In the last fifteen years, whether it be New York, NY, Boston, MA or most recently Paris, France we have come face-to-face with tremendously cruel, horrific, and escalating acts of violence carried-out against innocent and unsuspecting local citizens. An ever-widening attack is being waged on Christianity, Judaism, and Western Civilization by fanatical, fundamentalist, and non-state sponsored Islamic terrorists across the globe.

As one who admittedly knows very little about this subject, I find it all to be quite disheartening which leads me to ask what I believe to be an important question: How did we as a global society ever allow this “kind-of deliberate category error” to develop? There must have been some sort of anomaly: societal condition that remained poorly treated or was altogether neglected for too long in order for this loathing and brutality to have advanced to what is a seeming “Stage IV” level in terms of its degree of harmfulness to everyone.
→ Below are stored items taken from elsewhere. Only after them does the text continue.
Lemma for_each_sublabels g (df : DataFrame) (h : label * series -> bool) :
  NoDup (labels df) ->
  for_each (update_with g) (fst <$> List.filter h (columns df)) df
  = Some (mkDataFrame (nrows df)
            ((fun c => if h c then (c.1, g c.2) else c) <$> columns df)).
Proof.
  intros Hnd. rewrite foldl_update_with; [|done| |].
  - unfold map_columns. f_equal. f_equal. apply list_fmap_ext.
    intros i c Hi.
    assert (Hc : c ∈ columns df) by (eapply list_elem_of_lookup_2, Hi).
    destruct (h c) eqn:Hh.
    + rewrite bool_decide_eq_true_2; [done|].
      apply list_elem_of_fmap. exists c. split; [done|].
      apply list_elem_of_In, filter_In. split; [by apply list_elem_of_In|done].
    + rewrite bool_decide_eq_false_2; [done|].
      intros Hin. apply list_elem_of_fmap in Hin as (c' & Heq & Hin).
      apply list_elem_of_In, filter_In in Hin as [Hin Hh'].
      apply list_elem_of_In in Hin.
      assert (c' = c); [|congruence].
      destruct c as [l s], c' as [l' s']. simpl in Heq. subst l'.
      pose proof (getitem_unique _ _ _ Hnd Hc) as H1.
      pose proof (proj2 (getitem_elem df l s') Hin) as H2.
      rewrite H1 in H2. apply list_elem_of_singleton in H2. by subst.
  - eapply sublist_NoDup; [exact Hnd|]. unfold labels.
    apply fmap_sublist, filter_sublist.
  - intros x Hx. unfold labels. eapply sublist_subseteq; [|exact Hx].
    apply fmap_sublist, filter_sublist.
Qed.
#[export] Instance ops : RingOps := {
  ring := list member;
  ring_new := [];
  ring_members := fun r => list_to_map (map (fun m => (member_key m, m)) r);
  ring_add := fun m r => r ++ [m];
  ring_replace := replace;
  ring_getCached := getCached
}.

End SumRing.

(** A RESP decoder over a byte buffer, for the reply types [+], [-], [:],
    [$] and [*]; payload bytes are read as code units, which is exact for
    ASCII payloads. *)
Module Resp.

Inductive parsed :=
| Incomplete
| Failed (message : jsstring)
| Done (r : reply) (rest : list byte).

(** The bytes before the first CRLF, and the bytes after it. *)
Fixpoint split_line (buf : list byte) : option (list byte * list byte) :=
  match buf with
  | [] => None
  | b :: rest =>
      match rest with
      | c :: rest' =>
          if (b =? 13) && (c =? 10) then Some ([], rest')
          else option_map (fun '(l, r) => (b :: l, r)) (split_line rest)
      | [] => None
      end
  end.

Fixpoint digits (acc : N) (l : list byte) : option N :=
  match l with
  | [] => Some acc
  | d :: rest =>
      if (48 <=? d) && (d <=? 57) then digits (10 * acc + (d - 48)) rest else None
  end.

Definition integer (l : list byte) : option Z :=
  match l with
  | [] => None
  | 45 :: (_ :: _) as ds => option_map (fun n => Z.opp (Z.of_N n)) (digits 0 ds)
  | ds => option_map Z.of_N (digits 0 ds)
  end.

Definition bad_type (b : byte) : jsstring :=
  lit "Protocol error, got " ++ [34; b; 34] ++ lit " as reply type byte".

Definition bad_integer : jsstring := lit "Protocol error, bad integer".

Fixpoint parse (fuel : nat) (buf : list byte) : parsed :=
  match fuel with
  | O => Incomplete
  | S fuel' =>
      match buf with
      | [] => Incomplete
      | t :: body =>
          if negb (existsb (N.eqb t) [43; 45; 58; 36; 42]) then Failed (bad_type t)
          else
            match split_line body with
            | None => Incomplete
            | Some (line, rest) =>
                if t =? 43 then Done (RStr line) rest
                else if t =? 45 then Done (RErr line) rest
                else
                  match integer line with
                  | None => Failed bad_integer
                  | Some z =>
                      if t =? 58 then Done (RInt z) rest
                      else if (z <? 0)%Z then Done RNull rest
                      else if t =? 36 then
                        let n := Z.to_nat z in
                        if (length rest <? n + 2)%nat then Incomplete
                        else Done (RStr (firstn n rest)) (skipn (n + 2) rest)
                      else
                        (fix elements (n : nat) (buf : list byte) (acc : list reply) : parsed :=
                           match n with
                           | O => Done (RArr (rev acc)) buf
                           | S n' =>
                               match parse fuel' buf with
                               | Done r rest' => elements n' rest' (r :: acc)
                               | other => other
                               end
                           end) (Z.to_nat z) rest []
                  end
            end
      end
  end.

Definition get (buf : list byte) : get_result * list byte :=
  match parse (S (length buf)) buf with
  | Incomplete => (GetUndefined, buf)
  | Failed message => (GetThrow message, buf)
  | Done r rest => (GetReply r, rest)
  end.

#[export] Instance ops : ReaderOps := {
  reader := list byte;
  reader_new := [];
  reader_feed := fun buf data => buf ++ data;
  reader_get := get
}.

End Resp.

(** Hosts and a command table for the runs below: [GET] is keyed by its
    first argument, [INFO] and [KEYS] have custom routers, [EVAL] is switched
    off. *)
Module Sample.

Definition hostA : Host := mkHost (lit "10.0.0.1") (Some 6379) (lit "10.0.0.1:6379") 1.

Definition commands (cmd : jsstring) : option ServerManager.descriptor :=
  if decide (cmd = lit "GET") then
    Some (ServerManager.Descriptor (Some true) None (Some 0%nat))
  else if decide (cmd = lit "INFO") then
    Some (ServerManager.Descriptor None (Some 0%nat) None)
  else if decide (cmd = lit "KEYS") then
    Some (ServerManager.Descriptor None (Some 1%nat) None)
  else if decide (cmd = lit "EVAL") then
    Some (ServerManager.Descriptor (Some false) None (Some 2%nat))
  else None.

Definition options : Connection.ServerConnectionOptions :=
  Connection.mkOptions None None None.

(** A connection as constructed for a client that listens for ['error'],
    the same once the socket connected, and with two commands written and no
    reply read.  Nothing listens for ['error'] on the connection itself. *)
Definition fresh : @Connection.Connection Resp.ops :=
  fst (Connection.new 1 hostA options).

Definition up : @Connection.Connection Resp.ops :=
  fst (Connection.on_connect fresh).

Definition get_a : @Connection.Connection Resp.ops :=
  fst (Connection.write up (lit "GET") [Connection.IValue (VStr (lit "a"))]
         (Connection.HObject 1)).

Definition get_a_b : @Connection.Connection Resp.ops :=
  fst (Connection.write get_a (lit "GET") [Connection.IValue (VStr (lit "b"))]
         (Connection.HObject 2)).

(** Three commands written, the second with a callback for a handler. *)
Definition with_callback : @Connection.Connection Resp.ops :=
  let s1 := fst (Connection.write up (lit "GET") [Connection.IValue (VStr (lit "a"))]
                   (Connection.HObject 1)) in
  let s2 := fst (Connection.write s1 (lit "GET") [Connection.IValue (VStr (lit "b"))]
                   (Connection.HFunction 2)) in
  fst (Connection.write s2 (lit "GET") [Connection.IValue (VStr (lit "c"))]
         (Connection.HObject 3)).

(** A router with one server, after four submissions. *)
Definition one_server : ServerManager.ServerManager :=
  @ServerManager.mkServerManager SumRing.ops [hostA] []
    (Some [Member (lit "10.0.0.1:6379") 1])
    false None (<[lit "10.0.0.1:6379" := hostA]> ∅) 4.

End Sample.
It now seems that the western world response primarily consists of militaristic amputation of vast geographic regions and absolute mistrust of the opposition in this apparently unresolvable conflict. This draconian option not only appears irreversible, but it continues to shown itself to be equally as dangerous, harmful, and long-lasting not only for those whose job it is to enforce such responses but also for citizens from the various societies from which the continuing military responses have originated.

This seemingly desperate “last man standing” approach to resolving our differences in worldview is likely to lead to only one possible outcome: to have forgotten why we began fighting one another in the first place.

If we are able to be completely honest with ourselves and others, we should be able to see that the root cause for our differences is that the vast number of us have been misguidedly taught through our belief systems and religious dogma that we possess an 'exclusive' claim to truth which in turn puts us at great odds, potentially for an entire lifetime, with those that may see their cultural, social, and religious identities differently.

At the present rate, none of us are going to be around too much longer to have this argument if we are not better able to find a more promising way to bring about increasingly heightened levels of acceptance, love, and mutual respect, trust and understanding.

Without a doubt, it will be a very sad and shameful error on all of our parts if we continue to fail at seeing how an incredible degree of compassion, forgiveness, and wisdom can be found in our everyday life experiences together by embracing more open-mindedness and loving-kindness as practiced under the universal guidance of the “Golden Rule” which is so clearly inherent in all of the major world religions.